Trucks can come with a wide variety of options to suit any working condition or driver preference. Engines, transmissions, axles, frame length, suspension bits, the list goes on and on. Recently I’ve had a few people ask me about wheel styles, more specifically what are Dayton style wheels. This is a question I’ve asked myself many times and the answer can very depending on who you ask. I’ll start with the basics of what I know and let you make your own decision on what you think is the better choice.
To start, this is a Dayton or spoke style wheel.
Notice the five bolts, they attach to the rim which hold the tire to the truck. To detach the tire you remove the bolts, the hub or spoke stays attached to the truck. There is no center part of the rim with this type of wheel. In the trucking world of today Dayton style wheels are ancient history. I do not believe it is possible to order a new truck with this style wheel. Now, some old truckers out there will tell you that daytons are the only way to go. They claim that this wheel setup is better suited for trucks hauling heavy loads or working in tough conditions as they resists cracking around the bolt holes, a major weakness of Budd style wheels. From the collector standpoint the argument is made that a Dayton wheel just looks correct on the truck styles of yesterday. Another potential of spoke wheels is the ability to seal out snow, ice or dirt from the brake drums. Some disadvantages, it requires more skill and time to mount a dayton style wheel correctly. Incorrect mounting results in a wobbly wheel and tire wear. Top speeds are also limited due to heat concerns. In the old days of trucking there was a strong east coast bias to spoke style wheels despite the fact they were called “California” style wheels. Most likely this is due to many truck manufacturers being located east of the Mississippi.
The modern alternative to Dayton style wheels? The Budd. Nearly every truck has this style wheel now. It is very similar to the same wheel on your passenger car or pickup. The tire is mounted to a rim that has a center hub. See below.
A Budd wheel can come in steel or aluminium. You can paint it or chrome it. As mentioned above this style wheel can suffer from stress cracks around the bolt holes. However, the cost of Budd wheels and ease of maintenance helped push this wheel to the top of heap.

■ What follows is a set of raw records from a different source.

Lemma p4est_realloc_counts_witness :
  (exists wm wr,
     p4est_malloc bump_malloc 16 (initial_world default_signals 8192 sample_stack)
     = Returned 8192 wm /\
     p4est_realloc bump_realloc NULL 16 (initial_world default_signals 8192 sample_stack)
     = Returned 8192 wr /\
     malloc_count wr = malloc_count wm) /\
  (exists wr,
     p4est_realloc bump_realloc 4096 0 (initial_world default_signals 8192 sample_stack)
     = Returned NULL wr /\ free_count wr = 1).
Proof.
  split.
  - destruct (p4est_realloc_counts bump_malloc bump_realloc
                (initial_world default_signals 8192 sample_stack) NULL 16)
      as [Hnull _].
    destruct Hnull as (wm & wr & Hm & Hr & Hcount & _).
    + reflexivity.
    + simpl. split; discriminate.
    + exists wm, wr. split; [exact Hm|]. split; [exact Hr|exact Hcount].
  - destruct (p4est_realloc_counts bump_malloc bump_realloc
                (initial_world default_signals 8192 sample_stack) 4096 0)
      as [_ Hfree].
    destruct Hfree as (wr & Hrun & _ & Hnull & _).
    + discriminate.
    + reflexivity.
    + simpl. unfold INT_MIN, INT_MAX. lia.
    + exists wr. split; [exact Hrun|]. apply Hnull. reflexivity.
Defined.

Lemma p4est_realloc_resize_frame_witness :
  p4est_realloc bump_realloc 4096 32 (initial_world default_signals 8192 sample_stack)
  = Returned 8192 (set_heap 8224 (initial_world default_signals 8192 sample_stack)).
Proof.
  apply (p4est_realloc_resize_frame bump_realloc
           (initial_world default_signals 8192 sample_stack) 4096 32).
  - discriminate.
  - lia.
Defined.

Lemma p4est_free_counts_witness :
  exists w',
    p4est_free bump_free 4096 (initial_world default_signals 8192 sample_stack)
    = Returned tt w' /\ free_count w' = 1.
Proof.
  destruct (p4est_free_counts bump_free
              (initial_world default_signals 8192 sample_stack) 4096)
    as [_ Hfree].
  destruct Hfree as (w' & Hrun & Hcount & _).
  - discriminate.
  - simpl. unfold INT_MIN, INT_MAX. lia.
  - exists w'. split; [exact Hrun|exact Hcount].
Defined.

Lemma p4est_memory_check_balance_witness :
  p4est_memory_check 8192 true (initial_world default_signals 4096 sample_stack)
  = Returned tt (initial_world default_signals 4096 sample_stack).
Proof.
  apply (p4est_memory_check_balance 8192 true
           (initial_world default_signals 4096 sample_stack)).
  reflexivity.
Defined.

(** A state with the signals caught, as the first installing call leaves it. *)
Lemma p4est_set_abort_handler_rebind_witness :
  exists w',
    p4est_set_abort_handler 2 11 12 (-1) 8192 true 4198400 9 5151 64
      (set_signals_caught 1 (initial_world default_signals 4096 sample_stack))
    = Returned tt w' /\
    p4est_abort_handler w' = 5151 /\ sig_table w' = default_signals.
Proof.
  destruct (p4est_set_abort_handler_rebind 2 11 12 (-1) 8192 true 4198400
              (set_signals_caught 1 (initial_world default_signals 4096 sample_stack))
              9 5151 64)
    as (w' & Hrun & _ & Hh & _ & Ht & _).
  - discriminate.
  - discriminate.
  - exists w'. split; [exact Hrun|]. split; [exact Hh|exact Ht].
Defined.

Lemma p4est_set_abort_handler_roundtrip_witness :
  exists w1 w2,
    p4est_set_abort_handler 2 11 12 (-1) 8192 true 4198400 7 4242 0
      (initial_world default_signals 4096 sample_stack) = Returned tt w1 /\
    sig_table w1 !! 2 = Some 4198400 /\
    p4est_set_abort_handler 2 11 12 (-1) 8192 true 4198400 7 NULL 0 w1
    = Returned tt w2 /\
    sig_table w2 = default_signals /\ signals_caught w2 = 0.
Proof.
  eexists.
  assert (Hrun : p4est_set_abort_handler 2 11 12 (-1) 8192 true 4198400 7 4242 0
                   (initial_world default_signals 4096 sample_stack)
                 = Returned tt _) by (vm_compute; reflexivity).
  destruct (p4est_set_abort_handler_roundtrip 2 11 12 (-1) 8192 true 4198400
              (initial_world default_signals 4096 sample_stack) _ 7 4242 0
              ltac:(discriminate) ltac:(discriminate) ltac:(discriminate)
              eq_refl ltac:(discriminate) Hrun)
    as [(_ & Hint & _) (w2 & Hrun2 & Ht & Hc & _)].
  exists w2. split; [exact Hrun|]. split; [exact Hint|].
  split; [exact Hrun2|]. split; [exact Ht|exact Hc].
Defined.

(** Identifier 7 and one frame: the frame line has four spaces after "[7]",
    one from the prefix and three from the format, where the stated format
    has three. *)
Lemma p4est_abort_report_counterexample :
  exists w',
    @p4est_abort Z 8192 true unit
      (set_p4est_base_identifier 7 (initial_world default_signals 4096 ["/bin/main"%string]))
    = Aborted w' /\
    written Stderr (trace w')
    = ("[7] Abort: Obtained 1 stack frames" ++ newline
       ++ "[7]    main" ++ newline)%string /\
    stated_report_text 7 ["main"%string]
    = ("[7] Abort: Obtained 1 stack frames" ++ newline
       ++ "[7]   main" ++ newline)%string /\
    written Stderr (trace w') <> stated_report_text 7 ["main"%string].
Proof.
  eexists. split; [vm_compute; reflexivity|].
  split; [vm_compute; reflexivity|].
  split; [vm_compute; reflexivity|].
  vm_compute. discriminate.
Qed.
(** Modelled from the spec: [train(count, data)] "learns codebooks from
    count vectors".  Codebook of slot [m]: centroid [k] is that slot of
    training vector [k mod n]. *)
Definition sample_train (p : SPQ) (n : Z) (x : list real) : result SPQ :=
  if n <=? 0 then Throws (invalid_argument "Matrix too small for quantization")
  else
    books <- mapM (fun m =>
               cents <- mapM (fun k =>
                          slice x ((k mod n) * dim_ p + m * dsub_ p) (slot_width p m))
                        (upto ksub) ;;
               Returns (concat cents))
             (upto (nsubq_ p)) ;;
    Returns (mk_SPQ (dim_ p) (nsubq_ p) (dsub_ p) (lastdsub_ p) (concat books)).

Definition distL2 (x y : list real) : real :=
  fold_left (fun acc xy => let t := rsub (fst xy) (snd xy) in radd acc (rmul t t))
            (combine x y) rzero.

(** Modelled from the spec: a code is the index of the centroid of slot
    [m] nearest to the sub-vector [x]. *)
Definition assign_centroid (p : SPQ) (m : Z) (x : list real) : result byte :=
  let d := slot_width p m in
  c0 <- slice (sample_get_centroids p m x00) 0 d ;;
  best <- mapM (fun j =>
            c <- slice (sample_get_centroids p m (byte_of_Z j)) 0 d ;;
            Returns (j, distL2 x c))
          (upto ksub) ;;
  Returns (byte_of_Z (fst (fold_left
             (fun acc jd => if rltb (snd jd) (snd acc) then jd else acc)
             best (0, distL2 x c0)))).

(** Modelled from the spec: [encode(data, outCodes, count)] "produces
    count groups of codes", one code per sub-vector slot. *)
Definition sample_compute_codes (p : SPQ) (x : list real) (n : Z)
  : result (list byte) :=
  rows <- mapM (fun i =>
            mapM (fun m =>
                    sub <- slice x (i * dim_ p + m * dsub_ p) (slot_width p m) ;;
                    assign_centroid p m sub)
                 (upto (nsubq_ p)))
          (upto n) ;;
  Returns (concat rows).

Definition dot_from (res : real) (x c : list real) : real :=
  fold_left (fun acc xc => radd acc (rmul (fst xc) (snd xc))) (combine x c) res.
(** * pdf_to_json: a shallow embedding of [src/pdf_to_json.py]

    The development follows the source top-down: the Python built-ins the
    program relies on ([round], [str.strip], [str.split], [str.isupper],
    [str.isdigit], [max], [sorted]), the data model (characters, images,
    grids, content entries), the helper functions ([identify_text_role],
    [is_number_line], [deduplicate_charts], [extract_tables_with_camelot]),
    the per-page loop of [parse_pdf], and [main].

    Numbers.  A finite Python [float] is a dyadic rational, and [round] and
    the comparisons used by [sorted] are exact on it, so positions and font
    sizes are modelled as rationals ([Q]); Python [int]s are [Z].

    Text.  A Python [str] is a sequence of Unicode code points: [str] is
    the list of its code points, and [len] is its length.  What [str.isspace],
    [str.isdigit], [str.isupper], [str.islower] and [str.istitle] answer
    for a code point is read from the Unicode character database, which
    is not part of the program: it is a parameter ([Py.Unicode]), of which
    the development uses the ASCII rows and the fact that no digit is an
    uppercase letter. *)

From Stdlib Require Import ZArith NArith QArith Qround String Ascii List Lia.
From Stdlib Require Import Permutation Sorted DecimalString.
From stdpp Require Import base option list gmap strings.

Local Open Scope Z_scope.
Local Open Scope string_scope.
Local Open Scope list_scope.
(** * Lab7 recipe page: a model of [assets/scripts/main.js]

    The page script reads a cached recipe list from [localStorage], falls back
    to six network requests, stores what it fetched, and appends one
    [<recipe-card>] per recipe to [<main>].  It also registers a service
    worker.

    Everything the script touches is browser state.  That state is gathered in
    one record, [World], and every function of the script becomes a function
    that takes a [World] and returns the next one (with a completion or a
    promise state where the script has one).  The browser itself is the
    environment: [JSON.parse] and [JSON.stringify] are section variables, the
    network is a function from URL to the way that request ends, and the order
    in which the requests finish is a list chosen by the environment. *)

From Stdlib Require Import ZArith Ascii String List Permutation Lia.
From stdpp Require Import base option list gmap strings.

Import ListNotations.
Local Open Scope string_scope.
Local Open Scope list_scope.

(** ** JavaScript values *)

(** The values the script handles: what [JSON.parse] can return, plus
    [undefined] (an unassigned [let]) and error objects (what a rejected
    promise or a [throw] carries).  Numbers are the integer-valued ones. *)
#[warnings="-register-all"]
Inductive JSValue : Type :=
| JUndefined
| JNull
| JBool (b : bool)
| JNumber (n : Z)
| JString (s : string)
| JArray (items : list JSValue)
| JObject (fields : list (string * JSValue))
| JError (name message : string).

(** Induction on values that goes through the items of an array and the
    fields of an object. *)
Section JSValue_nested_ind.

Variable P : JSValue -> Prop.
Hypothesis P_undefined : P JUndefined.
Hypothesis P_null : P JNull.
Hypothesis P_bool : forall b, P (JBool b).
Hypothesis P_number : forall n, P (JNumber n).
Hypothesis P_string : forall s, P (JString s).
Hypothesis P_array : forall items, Forall P items -> P (JArray items).
Hypothesis P_object :
  forall fields, Forall (fun kv => P (snd kv)) fields -> P (JObject fields).
Hypothesis P_error : forall name message, P (JError name message).

Fixpoint JSValue_nested_ind (v : JSValue) : P v :=
  match v with
  | JUndefined => P_undefined
  | JNull => P_null
  | JBool b => P_bool b
  | JNumber n => P_number n
  | JString s => P_string s
  | JArray items =>
      P_array items
        ((fix all (l : list JSValue) : Forall P l :=
            match l with
            | [] => @List.Forall_nil _ P
            | x :: l' => @List.Forall_cons _ P x l' (JSValue_nested_ind x) (all l')
            end) items)
  | JObject fields =>
      P_object fields
        ((fix all (l : list (string * JSValue)) : Forall (fun kv => P (snd kv)) l :=
            match l with
            | [] => @List.Forall_nil _ (fun kv => P (snd kv))
            | kv :: l' =>
                @List.Forall_cons _ (fun kv => P (snd kv)) kv l'
                  (JSValue_nested_ind (snd kv)) (all l')
            end) fields)
  | JError name message => P_error name message
  end.

End JSValue_nested_ind.

(** [ToBoolean]: what [if (v)] and [!v] test. *)
Definition truthy (v : JSValue) : bool :=
  match v with
  | JUndefined | JNull => false
  | JBool b => b
  | JNumber n => negb (n =? 0)%Z
  | JString s => negb (String.eqb s EmptyString)
  | JArray _ | JObject _ | JError _ _ => true
  end.

(** How a call ends: normally, or by throwing. *)
Inductive Completion : Type :=
| Normal
| Throw (e : JSValue).

(** The state of a promise when the event loop has run out of events. *)
Inductive PromiseState : Type :=
| Pending
| Fulfilled (v : JSValue)
| Rejected (e : JSValue).

(** ** The browser state *)

(** An element created by the script: its tag and its [data] property. *)
Record Element : Type := mkElement {
  tagName : string;
  data : JSValue
}.

(** One line of the console. *)
Inductive LogEntry : Type :=
| ConsoleLog (message : string)
| ConsoleError (e : JSValue)
| ConsoleErrorRegistration (e : JSValue).

(** The only listener the script installs on [load]: the arrow function of
    [initializeServiceWorker]. *)
Inductive Listener : Type :=
| RegisterServiceWorker.

Record World : Type := mkWorld {
  (** [localStorage]: string keys, string values *)
  localStorage : gmap string string;
  (** the URLs passed to [fetch], in call order *)
  fetched : list string;
  console : list LogEntry;
  (** ["serviceWorker" in navigator] *)
  serviceWorker_in_navigator : bool;
  (** listeners added for the window's [load] event *)
  load_listeners : list Listener;
  (** script URLs passed to [navigator.serviceWorker.register] *)
  registered : list string;
  (** the children of the first [<main>] element, [None] when the document
      has no such element ([querySelector] returns [null]) *)
  mainElement : option (list Element)
}.

Definition set_localStorage (m : gmap string string) (w : World) : World :=
  mkWorld m (fetched w) (console w) (serviceWorker_in_navigator w)
          (load_listeners w) (registered w) (mainElement w).

Definition set_fetched (l : list string) (w : World) : World :=
  mkWorld (localStorage w) l (console w) (serviceWorker_in_navigator w)
          (load_listeners w) (registered w) (mainElement w).

Definition set_console (l : list LogEntry) (w : World) : World :=
  mkWorld (localStorage w) (fetched w) l (serviceWorker_in_navigator w)
          (load_listeners w) (registered w) (mainElement w).

Definition set_load_listeners (l : list Listener) (w : World) : World :=
  mkWorld (localStorage w) (fetched w) (console w) (serviceWorker_in_navigator w)
          l (registered w) (mainElement w).

Definition set_registered (l : list string) (w : World) : World :=
  mkWorld (localStorage w) (fetched w) (console w) (serviceWorker_in_navigator w)
          (load_listeners w) l (mainElement w).

Definition set_mainElement (m : option (list Element)) (w : World) : World :=
  mkWorld (localStorage w) (fetched w) (console w) (serviceWorker_in_navigator w)
          (load_listeners w) (registered w) m.

(** Two browser states agree on what recipe loading and rendering read and
    write: the storage, the requests issued, and [<main>]. *)
Definition same_page (w1 w2 : World) : Prop :=
  localStorage w1 = localStorage w2
  /\ fetched w1 = fetched w2
  /\ mainElement w1 = mainElement w2.

(** [localStorage.getItem(key)]: the stored string, [None] for [null]. *)
Definition getItem (key : string) (w : World) : option string :=
  localStorage w !! key.

(** [localStorage.setItem(key, value)]; the storage quota is not modelled,
    so the call always succeeds. *)
Definition setItem (key value : string) (w : World) : World :=
  set_localStorage (<[key := value]> (localStorage w)) w.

I recall a story from my CDL training days from the instructor of many years that helped scare the spoke lover out of me. He claimed it was possible for the flanges holding a spoke style wheel to break loose effectively neutering any braking power as the wheel was no longer really connected to the drums! Tall tale to scare the rookies? Very possible.
So that is my amateur take on truck wheel styles. Please feel free to share your thoughts or correct my mistakes.